Repeat nothing but the lines below running from the one containing "Lemma below_sibling d" to the one containing "- by rewrite <- (Ha". Keep both end lines.

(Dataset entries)
Segment Open
(** Where no call fails by pretending the file is not there, what it reports removed
    is gone. *)
Definition honest : Prop := ∀ i e, env_fault i = Some e → not_exist e = false.
Definition remove_each (e : option err) (q : fpath) : M (option err) :=
  r ← try (os_Remove q);
  mret (match r, e with
        | Err x, None => if not_exist x then None else Some x
        | _, e => e
        end).
Lemma remove_each_step e q s : honest → ∃ s1 e1, remove_each e q s = (s1, Ok e1) ∧
  (∀ q', st_files s !! q' = None → st_files s1 !! q' = None) ∧ (e1 = None → e = None ∧ st_files s1 !! q = None).
Proof.
  intros Hh. unfold remove_each. rewrite bind_run. unfold try, os_Remove, syscall.
  destruct (env_fault (st_tick s)) as [x|] eqn:Ef.
  - eexists _, _. split; [reflexivity|]. split; [done|]. destruct e; [done|]. by rewrite (Hh _ _ Ef).
  - destruct (st_files s !! q) as [f|] eqn:Eq; cbv beta iota; (eexists _, _; split; [reflexivity|]); cbn.
    + split; [|intros ->; split; [done|apply lookup_delete_eq]].
      intros q' Hq'. destruct (decide (q' = q)) as [->|]; [apply lookup_delete_eq|by rewrite lookup_delete_ne].
    + split; [done|]. destruct e; done.
Qed.
Lemma remove_each_run l : honest → ∀ e s s', mfold remove_each e l s = (s', Ok None) →
  e = None ∧ (∀ q, st_files s !! q = None → st_files s' !! q = None) ∧ ∀ q, q ∈ l → st_files s' !! q = None.
Proof.
  intros Hh. induction l as [|q l IH]; intros e s s'; cbn [mfold]; [intros [= <- ->]; by repeat split; [|intros q ?%not_elem_of_nil]|].
  destruct (remove_each_step e q s Hh) as (s1 & e1 & E & Hn1 & He1). rewrite bind_run, E. intros (-> & Hn & Hl)%IH.
  destruct (He1 eq_refl) as [-> Hq]. split; [done|]. split; [auto|]. intros q' [->|Hq']%elem_of_cons; auto.
Qed.
Lemma RemoveAll_removes p s s' : honest → os_RemoveAll p s = (s', Ok tt) → ∀ q, below p q = true → st_files s' !! q = None.
Proof.
  intros Hh. unfold os_RemoveAll. rewrite bind_run. unfold query, syscall. destruct (env_fault (st_tick s)); [done|].
  cbv beta iota. set (l := go_sort path_lt _). fold remove_each. rewrite bind_run.
  destruct (mfold _ None l _) as [s1 [[e|]|]] eqn:E; [done| |done]. intros [= <-] q Hq.
  apply remove_each_run in E as (_ & Hn & Hl); [|done]. destruct (st_files s !! q) as [f|] eqn:Ef; [|apply Hn; exact Ef].
  apply Hl, go_sort_in, list_elem_of_In, filter_In. split; [|done].
  apply list_elem_of_In, list_elem_of_fmap. exists (q, f). split; [done|]. by apply elem_of_map_to_list.
Qed.

(** ** Inside and apart *)

Lemma apart_app a b x y : below a b = false → below b a = false → below (a ++ x) (b ++ y) = false.
Proof.
  intros Hab Hba. apply not_true_is_false. intros [r Hr]%below_iff. pose proof (apart a b y Hab Hba) as Hap.
  rewrite Hr, <- app_assoc, below_app in Hap. done.
Qed.
Lemma below_trans a b x : below a b = true → below b x = true → below a x = true.
Proof. intros [r ->]%below_iff [r' ->]%below_iff. rewrite <- app_assoc. apply below_app. Qed.
Lemma below_sibling d m n r : m ≠ n → below (d ++ [n]) (d ++ m :: r) = false.
Proof. intros Hmn. apply not_true_is_false. intros [x Hx]%below_iff. rewrite <- app_assoc in Hx. apply app_inv_head in Hx. by injection Hx. Qed.

Lemma is_dir_agrees p fs0 fs : agrees (fun q => below p q = true) fs0 fs → is_dir fs p = is_dir fs0 p.
Proof.
  intros Ha. apply eq_true_iff_eq. rewrite !is_dir_spec. split; intros (r & Hr & Hs); exists r; (split; [done|]).
  - by rewrite <- (Ha (p ++ r)) by apply below_app.
  - by rewrite (Ha (p ++ r)) by apply below_app.
Qed.

Lemma only_below_weaken a b fs0 fs : below a b = true → only_below b fs0 fs → only_below a fs0 fs.
Proof.
  intros Hab Ha q Hq. apply Ha. apply not_true_is_false. intros Hb. apply (below_trans a b) in Hb; [congruence|done].
Qed.
Lemma only_below_trans d fs0 fs1 fs2 : only_below d fs0 fs1 → only_below d fs1 fs2 → only_below d fs0 fs2.
Proof. intros H1 H2 q Hq. by rewrite H2, H1. Qed.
Segment Closed
## ANSWER SECTION
Lemma below_sibling d m n r : m ≠ n → below (d ++ [n]) (d ++ m :: r) = false.
Proof. intros Hmn. apply not_true_is_false. intros [x Hx]%below_iff. rewrite <- app_assoc in Hx. apply app_inv_head in Hx. by injection Hx. Qed.

Lemma is_dir_agrees p fs0 fs : agrees (fun q => below p q = true) fs0 fs → is_dir fs p = is_dir fs0 p.
Proof.
  intros Ha. apply eq_true_iff_eq. rewrite !is_dir_spec. split; intros (r & Hr & Hs); exists r; (split; [done|]).
  - by rewrite <- (Ha (p ++ r)) by apply below_app.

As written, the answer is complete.